*** EXERCISE DATA ***

Lemma from_buffer_ok_shape_witness :
  exists ds1 ds2 rest,
    buf srx_encoded
    = accession srx_encoded ++ [delim] ++ ds1 ++ [delim] ++ ds2 ++ [term] ++ rest
    /\ (delim ∉ accession srx_encoded)
    /\ ds1 <> [] /\ Forall (fun d => is_digit d = true) ds1
    /\ digits_value ds1 = methylome_size srx_encoded
    /\ 0 <= methylome_size srx_encoded < U32.modulus
    /\ ds2 <> [] /\ Forall (fun d => is_digit d = true) ds2
    /\ digits_value ds2 = n_intervals srx_encoded
    /\ 0 <= n_intervals srx_encoded < U32.modulus
    /\ buf srx_encoded = buf srx_encoded /\ offsets srx_encoded = offsets srx_request.
Proof.
  apply (from_buffer_ok_shape srx_encoded srx_encoded); reflexivity.
Defined.

Lemma from_buffer_without_tab_witness :
  (delim ∉ buf (zero_request srx_request))
  <-> from_buffer (zero_request srx_request)
      = Done (clear (zero_request srx_request), malformed_accession).
Proof. apply (from_buffer_without_tab (zero_request srx_request)). reflexivity. Defined.

End RequestProps.

Module ConnectionProps.
Import Connection.

Example header_read_fails :
  @start sample fresh_connection [failed] = [(op_read_request 256, errored)].
Proof. reflexivity. Qed.

Example header_does_not_parse :
  @start sample fresh_connection [transferred (replicate 256 0); transferred []]
  = [(op_read_request 256, completed);
     (op_write_error (replicate 256 0), completed);
     (op_shutdown_both, completed)].
Proof. reflexivity. Qed.

Example offsets_read_fails :
  @start sample fresh_connection [transferred good_header; failed; transferred []]
  = [(op_read_request 256, completed);
     (op_read_offsets 8, errored);
     (op_write_error (replicate 256 0), completed);
     (op_shutdown_both, completed)].
Proof. reflexivity. Qed.

Example exchange_goes_through :
  @start sample fresh_connection
    [transferred good_header; transferred [1; 2; 3]; transferred [4; 5; 6; 7; 8; 9];
     transferred []; transferred []]
  = [(op_read_request 256, completed);
     (op_read_offsets 8, completed);
     (op_read_offsets 5, completed);
     (op_write_header (0 :: replicate 255 0), completed);
     (op_write_counts [], completed);
     (op_shutdown_both, completed)].
Proof. reflexivity. Qed.

(** *** Error headers *)

(** The connection passed on has the response buffer of the connection
    that was received: the lemma for the callee closes the goal. *)
Ltac error_written_at lem :=
  match goal with
  | |- Forall _ (_ ?c' ?script) => exact (lem c' script)
  end.

Section error_headers.
Context `{Collaborators}.

Lemma respond_with_error_written (c : connection) script :
  Forall (error_write_is (resp_buf c)) (respond_with_error c script).
Proof.
  unfold respond_with_error.
  destruct (from_chars_response_header _ _) as [[n resp_err] h].
  destruct resp_err; [repeat constructor|].
  destruct script as [|[|data] script]; repeat constructor.
Qed.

*** End of EXERCISE DATA ***

EXERCISE
Show each line in the data where the string "script" appears.

RESPONSE
  | |- Forall _ (_ ?c' ?script) => exact (lem c' script)
Lemma respond_with_error_written (c : connection) script :
  Forall (error_write_is (resp_buf c)) (respond_with_error c script).
  destruct script as [|[|data] script]; repeat constructor.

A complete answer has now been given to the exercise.